WASHINGTON — Judge Merrick Garland may well be the most moderate Supreme Court nominee anyone could expect from a Democratic president, but he's also a justice who could create the first liberal majority at the high court in more than 40 years.

That explains why President Barack Obama, Senate Democrats and liberal activists are convinced Garland, a superbly qualified judge with a cautious, centrist record, deserves a hearing and a confirmation vote. And it's why Republicans and conservative activists are just as fiercely determined to not grant that hearing.

One vote can make an enormous difference on a court that frequently splits 5-4. If Justice Antonin Scalia, a staunch conservative, is replaced by a moderate-to-liberal Justice Garland, the court would tip to the left on several key issues.

Legal analysts are now dissecting Garland's past opinions as a federal judge since 1997 on the U.S. Court of Appeals for the D.C. Circuit.

Garland's moderate views, preference for narrowly crafted rulings and tendency to defer to regulatory agencies and the executive branch — under both the Bush and Obama administrations — point to a reluctance to engage in the kind of judicial activism that has been condemned, at different times, by both liberals and conservatives.

In 2003, for example, Garland joined a majority 3-0 opinion at the D.C. circuit that sided with the Bush administration in blocking Guantanamo Bay detainees from using civil courts to challenge their detention. That ruling was later overturned by the Supreme Court. He also deferred to the Obama administration by often siding with the Environmental Protection Agency when its rules were challenged.

“He's worked in the government, and he tends to think the people there are doing their best and working in good faith,” said Georgetown Law Professor Irving Gornstein.

“Judicial restraint” was once the watchword of conservatives, particularly when Republicans held the White House and they didn't want interference from the courts. Today, with a Democratic president, it is liberals calling for federal judges to uphold the administration's actions. Conservatives, meanwhile, prefer judges who will restrict the powers of the executive branch, at least as long as Obama is in office.

The court's conservatives have increasingly pressed to restrain federal agencies and their regulations, including on issues like the environment and immigration. But Garland's appointment could stop that.

“(Garland) is almost always deferential to agency interpretations of statutes,” UCLA Law Professor Ann Carlson wrote Monday, adding that his record “at least suggests he is likely to uphold the president's signature climate initiative, the Clean Power Plan.”

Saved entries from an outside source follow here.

(* ===== verification/Unicode.v ===== *)
(** * Unicode: UTF-8 encoding and decoding

    [src/accelerator/Unicode.cpp]: [codePointToUtf8] and [utf8ToCodePoint].  A
    byte string is a list of bytes, the pointer [p] into it an offset, and the
    state of [utf8ToCodePoint], which takes [p] by reference; [e] is the end of
    the string. *)

From stdpp Require Import base list strings pretty.
From S2P Require Import Prelude.

(** ** Encoding *)

Definition codePointToUtf8 (cp : Z) : list Z :=
  if decide (cp <= 0x7f) then [u8 cp]
  else if decide (cp <= 0x7FF) then
    [u8 (Z.lor 0xC0 (Z.shiftr cp 6)); u8 (Z.lor 0x80 (Z.land 0x3f cp))]
  else if decide (cp <= 0xFFFF) then
    [u8 (Z.lor 0xE0 (u8 (Z.shiftr cp 12)));
     u8 (Z.lor 0x80 (u8 (Z.land 0x3f (Z.shiftr cp 6))));
     u8 (Z.lor 0x80 (Z.land 0x3f cp))]
  else if decide (cp <= 0x10FFFF) then
    [u8 (Z.lor 0xF0 (Z.shiftr cp 18));
     u8 (Z.lor 0x80 (Z.land 0x3f (Z.shiftr cp 12)));
     u8 (Z.lor 0x80 (Z.land 0x3f (Z.shiftr cp 6)));
     u8 (Z.lor 0x80 (Z.land 0x3f cp))]
  else [].

(** ** Decoding *)

Definition bitMask (i : Z) : Z :=
  if decide (i = 0) then 2 ^ 7 - 1
  else if decide (i = 1) then 2 ^ 11 - 1
  else if decide (i = 2) then 2 ^ 16 - 1
  else 2 ^ 21 - 1.

(** A decimal number in a message. *)
Definition number (x : Z) : string := pretty (Z.to_N x).

Definition utf8_error (what : string) : exn := runtime_error ("folly::utf8ToCodePoint " +:+ what).

(** The end of every error path: [skip()] moves [p] by one byte and yields the
    replacement character. *)
Definition skip_or_throw (skipOnError : bool) (what : string) : M Z Z :=
  if skipOnError then p ← get; put (p + 1);; mret 0xfffd
  else throw (utf8_error what).

(** [p[i]], none when [p + i >= e]. *)
Definition byte_at (s : list Z) (p i : Z) : option Z := s !! Z.to_nat (p + i).

(** One round of the loop over the continuation bytes: the result is the next
    [(i, fst, d)] or the value to return. *)
Definition continuation (s : list Z) (skipOnError : bool) (st : Z * Z * Z) : M Z ((Z * Z * Z) + Z) :=
  let '(i, fst, d) := st in
  p ← get;
  let exhausted := r ← skip_or_throw skipOnError "encoding length maxed out"; mret (inr r) in
  if decide (i = 3) then exhausted
  else
    match byte_at s p i with
    | None => exhausted
    | Some tmp =>
        if decide (Z.land tmp 0xC0 <> 0x80) then
          r ← skip_or_throw skipOnError ("i=" +:+ number i +:+ " tmp=" +:+ number tmp); mret (inr r)
        else
          let d := Z.lor (u32 (Z.shiftl d 6)) (Z.land tmp 0x3F) in
          let fst := u8 (Z.shiftl fst 1) in
          if decide (Z.land fst 0x80 = 0) then
            let d := Z.land d (bitMask i) in
            if decide (Z.ldiff d (bitMask (i - 1)) = 0) then
              r ← skip_or_throw skipOnError ("i=" +:+ number i +:+ " d=" +:+ number d); mret (inr r)
            else if decide (i = 2 /\ ((0xD800 <= d /\ d <= 0xDFFF) \/ 0x10FFFF < d)) then
              r ← skip_or_throw skipOnError ("i=" +:+ number i +:+ " d=" +:+ number d); mret (inr r)
            else
              put (p + (i + 1));; mret (inr d)
          else mret (inl (i + 1, fst, d))
    end.

Definition utf8ToCodePoint (s : list Z) (skipOnError : bool) : M Z Z :=
  p ← get;
  match byte_at s p 0 with
  | None => skip_or_throw skipOnError "empty/invalid string"
  | Some fst =>
      if decide (Z.land fst 0x80 = 0) then put (p + 1);; mret fst
      else if decide (Z.land fst 0xC0 <> 0xC0) then
        skip_or_throw skipOnError ("i=0 d=" +:+ number fst)
      else iter 4 (continuation s skipOnError) (1, u8 (Z.shiftl fst 1), fst)
  end.

(** ** Locality: only the bytes from [p] on matter *)

Section Shift.
Implicit Types (pre t : list Z) (skip : bool).

(** The outcome with the pointer moved by [n]. *)
Definition shift {A} (n : Z) (r : res Z A) : res Z A :=
  match r with
  | Ok a p => Ok a (n + p)
  | Throw e p => Throw e (n + p)
  | Fault w => Fault w
  | OutOfFuel => OutOfFuel
  end.

Lemma shift_bind {A B} (m m' : M Z A) (f f' : A -> M Z B) n p :
  m (n + p) = shift n (m' p) -> (forall a q, f a (n + q) = shift n (f' a q)) ->
  (m ≫= f) (n + p) = shift n ((m' ≫= f') p).
Proof. unfold mbind, M_bind, bind. intros -> Hf. destruct (m' p); simpl; auto. Qed.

The pending battle over immigration is another major test of regulatory power. At issue is whether Obama has the authority to temporarily suspend deportation and to offer work permits to several million otherwise law-abiding immigrants living illegally in this country.

The case will be argued in April before the eight justices. But the ninth justice will be in a position to decide what power the next president has when it comes to immigration.

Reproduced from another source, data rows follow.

(* ===== verification/SpookyHashV2.v ===== *)
(** * SpookyHashV2: the 128-bit hash

    [src/accelerator/SpookyHashV2.h] and [.cpp], as compiled for a little-endian
    machine with unaligned reads.  Byte arrays are lists of bytes; the local
    variables [h0 .. h11] (and [a b c d]) and the array [m_state] are lists of
    words; a statement such as [s2 ^= s10] is a function on them, [xor_var 2 10],
    and a mixing function is the sequence of its statements. *)

From stdpp Require Import base list.
From S2P Require Import Prelude.

(** ** Words *)

Definition load_word (n : nat) (bs : list Z) (i : nat) : Z :=
  foldr (fun b acc => b + 256 * acc) 0 (take n (drop (n * i) bs)).

(** [p64[i]] and [p32[i]] for [p8 = bs]. *)
Abbreviation load64 := (load_word 8).
Abbreviation load32 := (load_word 4).

Definition Rot64 (x k : Z) : Z := Z.lor (u64 (Z.shiftl x k)) (Z.shiftr x (64 - k)).

(** ** Statements *)

Definition stmt : Type := list Z -> list Z.

Definition add_word (i : nat) (w : Z) : stmt := fun s => <[i := u64 (s !!! i + w)]> s.
Definition add_var (i j : nat) : stmt := fun s => <[i := u64 (s !!! i + s !!! j)]> s.
Definition xor_var (i j : nat) : stmt := fun s => <[i := Z.lxor (s !!! i) (s !!! j)]> s.
Definition rot_var (i : nat) (k : Z) : stmt := fun s => <[i := Rot64 (s !!! i) k]> s.

Definition run (p : list stmt) (s : list Z) : list Z := foldl (fun s f => f s) s p.

(** ** Mixing *)

Definition Mix (data : list Z) : list Z -> list Z := run
  [add_word 0 (load64 data 0); xor_var 2 10; xor_var 11 0; rot_var 0 11; add_var 11 1;
   add_word 1 (load64 data 1); xor_var 3 11; xor_var 0 1; rot_var 1 32; add_var 0 2;
   add_word 2 (load64 data 2); xor_var 4 0; xor_var 1 2; rot_var 2 43; add_var 1 3;
   add_word 3 (load64 data 3); xor_var 5 1; xor_var 2 3; rot_var 3 31; add_var 2 4;
   add_word 4 (load64 data 4); xor_var 6 2; xor_var 3 4; rot_var 4 17; add_var 3 5;
   add_word 5 (load64 data 5); xor_var 7 3; xor_var 4 5; rot_var 5 28; add_var 4 6;
   add_word 6 (load64 data 6); xor_var 8 4; xor_var 5 6; rot_var 6 39; add_var 5 7;
   add_word 7 (load64 data 7); xor_var 9 5; xor_var 6 7; rot_var 7 57; add_var 6 8;
   add_word 8 (load64 data 8); xor_var 10 6; xor_var 7 8; rot_var 8 55; add_var 7 9;
   add_word 9 (load64 data 9); xor_var 11 7; xor_var 8 9; rot_var 9 54; add_var 8 10;
   add_word 10 (load64 data 10); xor_var 0 8; xor_var 9 10; rot_var 10 22; add_var 9 11;
   add_word 11 (load64 data 11); xor_var 1 9; xor_var 10 11; rot_var 11 46; add_var 10 0].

On guns rights, Scalia was the foremost champion of the constitutional right to “bear arms.” His most important opinion, in District of Columbia v. Heller, declared, for the first time, that the Second Amendment protected an individual's right to have a gun at home for self-defense. It struck down an unusually strict D.C. gun-control ordinance. Prior to that time, the court's rulings had found that the amendment's protections related to a “well-regulated militia.”

Garland played a small role in that case. He voted in 2007 to have the full D.C. appeals court reconsider the issue after one of its panels, by a 2-1 vote, struck down the D.C. ordinance law as a violation of the Second Amendment, marking the first time a federal appeals court had declared an individual right to bear arms under the Second Amendment.

One area where Garland may lean to the right is on terrorism and national security. He worked as prosecutor at the time of the Oklahoma City bombing and the arrest of Ted Kaczynski, the so-called “Unabomber” who had repeatedly sent homemade bombs through the mail.

Just as Garland respects the work of environmental regulators, friends say he also respected the teams of FBI agents who pursued the Unabomber and other domestic terrorists.